The Marylebone Cricket Club (MCC) has announced certain changes to the laws of the game. The new rules address matters such as run-outs, dead balls, and permanently banning the use of saliva to shine the ball.

Fraser Stewart, MCC Laws Manager, said: "Since the publication of the 2017 Code of the Laws of Cricket, the game has changed in numerous ways. The second edition of that code, published in 2019, was mostly clarifications and minor amendments, but the 2022 code makes some rather bigger changes, from the way we talk about cricket to the way it is played.


"It is important that we announce these changes now as part of the Club's global commitment to the game, giving officials from all over the world the chance to learn under the new Code ahead of the Laws coming into force in October."

The changes will be implemented from 1 October.


Non-Striker Run-Out Not Unfair Play

Running out of the non-striker by the bowler before delivering the ball or ‘Mankading’ as it has been more commonly termed, was considered as unfair play.

October onwards, it will be classified as a run-out and has been moved to Law 38 (Run Out) from Law 41 (Unfair Play).


Banning Use of Saliva

When cricket restarted in the pandemic, one of the things that wasn’t allowed was using saliva to shine the ball. The MCC have now suggested that it be done away with permanently and application of it on the ball is illegal and will be considered as unfairly changing the condition of the ball. This also addresses any concerns or questions around fielders eating sugary sweets to alter their saliva to apply to the ball.

"The new Laws will not permit the use of saliva on the ball, which also removes any grey areas of fielders eating sugary sweets to alter their saliva to apply to the ball. Using saliva will be treated the same way as any other unfair methods of changing the condition of the ball," the MCC said in a statement.

Replacement Players

The introduction of a new clause, Law 1.3, explains that replacement players will be treated as if they were the player they replaced, inheriting any sanctions or dismissals that player has incurred in that match.

The changes announced by the MCC will be implemented from 1 October.

An instance like this would count as a dead ball. 

(Photo Courtesy: MCC)

Batters Returning When Caught

Trialled in The Hundred, the change to Law 18.11 would mean that the incoming batter will take strike when the batter on the field is out caught, unless it is the end of the over.
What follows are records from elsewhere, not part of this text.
Record BridgeSlavePort := mkBridgeSlavePort {
  respList : list BDeferred;
  outstandingResponses : nat;
  retryReq : bool;
  respEvent : option Z
}.

Record BridgeMasterPort := mkBridgeMasterPort { reqList : list BDeferred; reqEvent : option Z }.

Record Bridge := mkBridge { br_slave : BridgeSlavePort; br_master : BridgeMasterPort }.

Definition Bridge_new : Bridge := mkBridge (mkBridgeSlavePort [] 0 false None) (mkBridgeMasterPort [] None).

Definition with_master (b : Bridge) (l : list BDeferred) (e : option Z) : Bridge :=
  mkBridge (br_slave b) (mkBridgeMasterPort l e).
Definition with_slave (b : Bridge) (l : list BDeferred) (n : nat) (r : bool) (e : option Z) : Bridge :=
  mkBridge (mkBridgeSlavePort l n r e) (br_master b).
Definition with_retry (b : Bridge) (r : bool) : Bridge :=
  with_slave b (respList (br_slave b)) (outstandingResponses (br_slave b)) r (respEvent (br_slave b)).

(** Ports that are not connected are an error of the configuration. *)
Definition bridge_init (slave_connected master_connected : bool) : res unit :=
  if negb slave_connected || negb master_connected then Err Fatal else Ret tt.

Definition bridge_getAddrRanges (c : BridgeConf) : list AddrRange := br_ranges c.

(** ** Operations *)

Definition respQueueFull (c : BridgeConf) (b : Bridge) : bool := bool_decide (outstandingResponses (br_slave b) = respQueueLimit c).
Definition reqQueueFull (c : BridgeConf) (b : Bridge) : bool := bool_decide (length (reqList (br_master b)) = reqQueueLimit c).

(** [bridge.schedule(sendEvent, when)] on the event of a port. *)
Definition schedule_send (curTick : Z) (e : option Z) (when : Z) : res (option Z) :=
  _ ← cassert (curTick <=? when);
  _ ← cassert (match e with None => true | Some _ => false end);
  Ret (Some when).

Definition bridge_schedTimingReq (c : BridgeConf) (curTick : Z) (b : Bridge) (pkt : XPkt) (when : Z) : res Bridge :=
  let m := br_master b in
  e ← (if is_nil (reqList m) then schedule_send curTick (reqEvent m) when else Ret (reqEvent m));
  _ ← cassert (negb (reqQueueFull c b));
  Ret (with_master b (reqList m ++ [mkBDeferred when pkt]) e).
This eliminates the grey area around the batters crossing when a catch is taken.

Dead Ball

Any kind of external interference which disadvantages either team will lead to the umpires ruling that delivery as a dead ball (Law 20.4.2. 12).
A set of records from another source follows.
Lemma erase_locks_elem l blk x : x ∈ (erase_locks l blk).1 <-> x ∈ l /\ la_addr x <> blk.
Proof.
  induction l as [|[b c] l IH]; cbn; [set_solver|]. destruct (erase_locks l blk) as [k w]. cbn in IH.
  destruct (Z.eqb_spec b blk); cbn; rewrite ?elem_of_cons, IH, ?elem_of_cons; naive_solver.
Qed.

Lemma erase_locks_sub l blk : sublist (erase_locks l blk).1 l.
Proof.
  induction l as [|[b c] l IH]; cbn; [constructor|]. destruct (erase_locks l blk) as [k w]. cbn in IH.
  destruct (b =? blk); cbn; by constructor.
Qed.

Lemma erase_locks_ok l blk f :
  locks_are l f ->
  locks_are (erase_locks l blk).1
    (fun c => match f c with Some b => if b =? blk then None else Some b | None => None end).
Proof.
  intros [Hnd Hf]. split.
  - eapply sublist_NoDup; [exact Hnd|]. apply fmap_sublist, erase_locks_sub.
  - intros c b. rewrite erase_locks_elem, <- Hf. cbn. destruct (f c) as [b'|]; [|naive_solver].
    destruct (Z.eqb_spec b' blk); naive_solver.
Qed.

Lemma mem_repr_parts m s :
  mem_repr m s <->
  (0 <= _start (mem_range m) /\ _start (mem_range m) <= _end (mem_range m) < 2 ^ 64) /\
  (exists d, pmemAddr m = Some d /\ holds (mem_range m) d s) /\ locks_are (lockedAddrList m) (sp_lock s).
Proof.
  split.
  - intros [Hr (d & Hd & Hh) Hn Hl]. split; [done|]. split; [by exists d|done].
  - intros (Hr & (d & Hd & Hh) & [Hn Hl]). split; [done| |done|done]. by exists d.
Qed.

(** *** Commands *)

Lemma setData_ok m s pkt d :
  holds (mem_range m) d s -> pkt_fits m pkt ->
  setData pkt d (host_offset m pkt)
  = Ret (with_data pkt (sp_read s (pkt_addr pkt) (pkt_size pkt)) (bytesValid pkt)).
Proof.
  intros Hh [Hs Ha He (p & Hp & Hl) _ _ _ _ _]. unfold setData, getPtr. rewrite Hp. bsimpl. unfold host_offset.
  rewrite (holds_read _ _ s) by (done || lia). bsimpl. rewrite mem_write_all; [done|].
  pose proof (sp_read_length s (pkt_addr pkt) (pkt_size pkt)). lia.
Qed.

Lemma writeData_ok m s pkt d :
  holds (mem_range m) d s -> pkt_fits m pkt ->
  exists d', writeData pkt d (host_offset m pkt) = Ret d' /\
    holds (mem_range m) d' (sp_write s (pkt_addr pkt) (payload pkt)).
Proof.
  intros Hh [Hs Ha He (p & Hp & Hl) _ _ _ _ _]. unfold writeData, getPtr, payload. rewrite Hp. bsimpl.
  rewrite mem_read_all by done. bsimpl. cbn [default from_option id].
  destruct (holds_write (mem_range m) d s (pkt_addr pkt) p) as (d' & Hw & Hd'); [done|lia|lia|]. by exists d'.
Qed.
Pitch invaders, animals running on to the field of play or anything that has a material impact on the game, will all result in the umpires ruling dead ball.

Another situation (Law 21.4) which will lead to a dead ball, is if the bowler throws at the striker’s end before entering his delivery stride to run out the batter – understandably this is an extremely rare happenstance.

Batter’s Right To Play the Delivery

The MCC has suggested, in Law 25.8, that they will allow a batter to hit the ball if it lands away from the pitch, provided some part of their bat or person remains within the pitch. If the batter ventures beyond, the delivery will be called a dead ball, and as a reward to the batter, any ball forcing them to leave the pitch will also be called No Ball.


Unfair Movement by Fielders

Up until now, any unfair movement by a fielder, for example, changing position when the bowler is in his run-up, was referred to as a dead ball. However, the MCC has suggested that the batting side be given a five-run penalty award in the situation.

Wide Ball

Currently, such is the pace of the game and the dynamism, that batters are moving around the crease before the ball is bowled. It was felt unfair that a delivery might be called 'Wide' if it passes where the batter had stood as the bowler entered their delivery stride. Therefore, Law 22.1 has been amended so that a 'Wide' will apply to where the batter is standing, where the striker has stood at any point since the bowler began their run-up, and which would also have passed wide of the striker in a normal batting position.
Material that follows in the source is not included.